To mitigate the impact of the SALT cap, states have experimented with work-arounds that allow the deduction of additional state taxes on federal returns. Several created government-sponsored charities to convert limited state tax deductions to charitable contribution deductions. However, the IRS published regulations expressly denying this work-around.2 Other efforts likewise did not appear to be effective, except for a pass-through-entity-level tax (PTE tax). Pass-through entities can be a partnership, an S corporation, or a limited liability company treated as a partnership for federal income tax purposes. The PTE tax is not a privilege tax or a franchise tax that the pass-through entity pays, but rather an income tax. Contrary to other types of entity-level taxes, this is an entity-level income tax with a credit for owners to claim on their respective state individual income tax returns.3 Currently, seven states either require or allow pass-through entities to pay PTE taxes on behalf of their owners (Connecticut, Louisiana, Maryland, New Jersey, Oklahoma, Rhode Island, and Wisconsin), and more are looking to enact similar PTE taxes.4
On Nov. 9, 2020, the IRS released guidance agreeing that pass-through entities may claim a federal tax deduction for PTE taxes paid (IRS Notice 2020-75). Although the IRS approved the PTE tax as a SALT cap work-around and there are a number of states
that have some variation of the PTE tax, questions remain.

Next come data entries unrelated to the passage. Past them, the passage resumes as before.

(* ===== verification/KdeProofs.v ===== *)
(** Properties of the key data parser (Kde)

    Where the members of the result point, and what elements shorter than a selector
    do to the parser. *)
From stdpp Require Import functions.
From S2P Require Import Prelude Bytes Wpabuf Defs Suites RsnIe Kde.

(** ** Members inside the key data *)

(** The octets behind a pointer that its user may read: the ones that the parser
    checked, when the pointer has no length member. *)
Definition need (k : kde) : Z :=
  match k with
  | k_pmkid => PMKID_LEN
  | k_key_id | k_dpp_kde | k_mdie | k_ftie => 2
  | k_transition_disable => 1
  | k_ip_addr_req => 1
  | k_ip_addr_alloc => 12
  | k_reassoc_deadline | k_key_lifetime => 2 + 5
  | k_ht_capabilities => sizeof_ht_capabilities
  | k_vht_capabilities => sizeof_vht_capabilities
  | k_he_6ghz_capabilities => sizeof_he_6ghz_band_cap
  | _ => 0
  end.
Definition no_len (k : kde) : bool :=
  bool_decide (k ∈ [k_pmkid; k_key_id; k_ip_addr_req; k_ip_addr_alloc; k_reassoc_deadline;
                    k_key_lifetime; k_ht_capabilities; k_vht_capabilities;
                    k_he_6ghz_capabilities]).

Definition inside (n : Z) (ie : wpa_eapol_ie_parse) : Prop :=
  ∀ k, 0 ≤ plen ie k ∧ (no_len k = true → plen ie k = 0) ∧
       ∀ p, ptr ie k = Some p → 0 ≤ p ∧ p + plen ie k ≤ n ∧ p + need k ≤ n.

Lemma inside_zero n : inside n kde_zero.
Proof. intros k. by split. Qed.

One of the biggest is whether the Biden administration will eliminate or increase the SALT cap, and whether any changes would be retroactive. This feature addresses the tax and financial
statement accounting treatment of PTE taxes under current law and U.S. generally accepted accounting principles (GAAP), with an income tax focus on states geographically close to Pennsylvania, such as Connecticut, Maryland, and New Jersey.
State PTE Taxes
Connecticut – Effective for tax years beginning on or after Jan. 1, 2018, Connecticut mandates pass-through entities to pay tax on behalf of its owners.5 If a pass-through entity has Connecticut-sourced income, then it is required to pay tax on each owner’s share of their income at a rate of 6.99% when the pass-through entity files its Connecticut Pass-Through Entity Tax Return (Form CT-1065/CT-1120SI). Although the pass-through entity pays tax at a rate of 6.99% on its owners’ behalf, the owners don’t receive the full credit for the tax paid. Each owner receives an offsetting credit based on the percentage of the owner’s direct and indirect share of the PTE tax, which is shown on the Connecticut K-1. For the 2018 tax year, the credit percentage was 93.01%, and thereafter the credit percentage is 87.5%.
Maryland – Effective for tax years beginning after Dec. 31, 2019, Maryland allows pass-through entities to elect to pay tax on behalf of its resident owners at the entity-level.6 The election must be made annually by
the pass-through entity on its Maryland Pass-Through Entity Income Tax Return (Form MD 510).7 Although Maryland has historically required pass-through entities to pay tax on nonresident owners’ distributive or pro rata shares of
income allocable to Maryland, the pass-through entity now has the ability to pay its resident owners’ portion at a rate of 8% (state rate of 5.75% plus local county rate of 2.25%). Owners would receive a credit on their Maryland K-1s equal
to the amount of taxes paid by the pass-through entity and claim the credit on their respective Maryland individual tax returns. Maryland does not consider the PTE tax to be paid on behalf of the owners, but rather a tax paid by the entity. Since
the tax is paid by the entity, it could be difficult for owners to claim credits for PTE taxes paid to Maryland. It is expected that Maryland will provide clarifying guidance in the form of updated regulations.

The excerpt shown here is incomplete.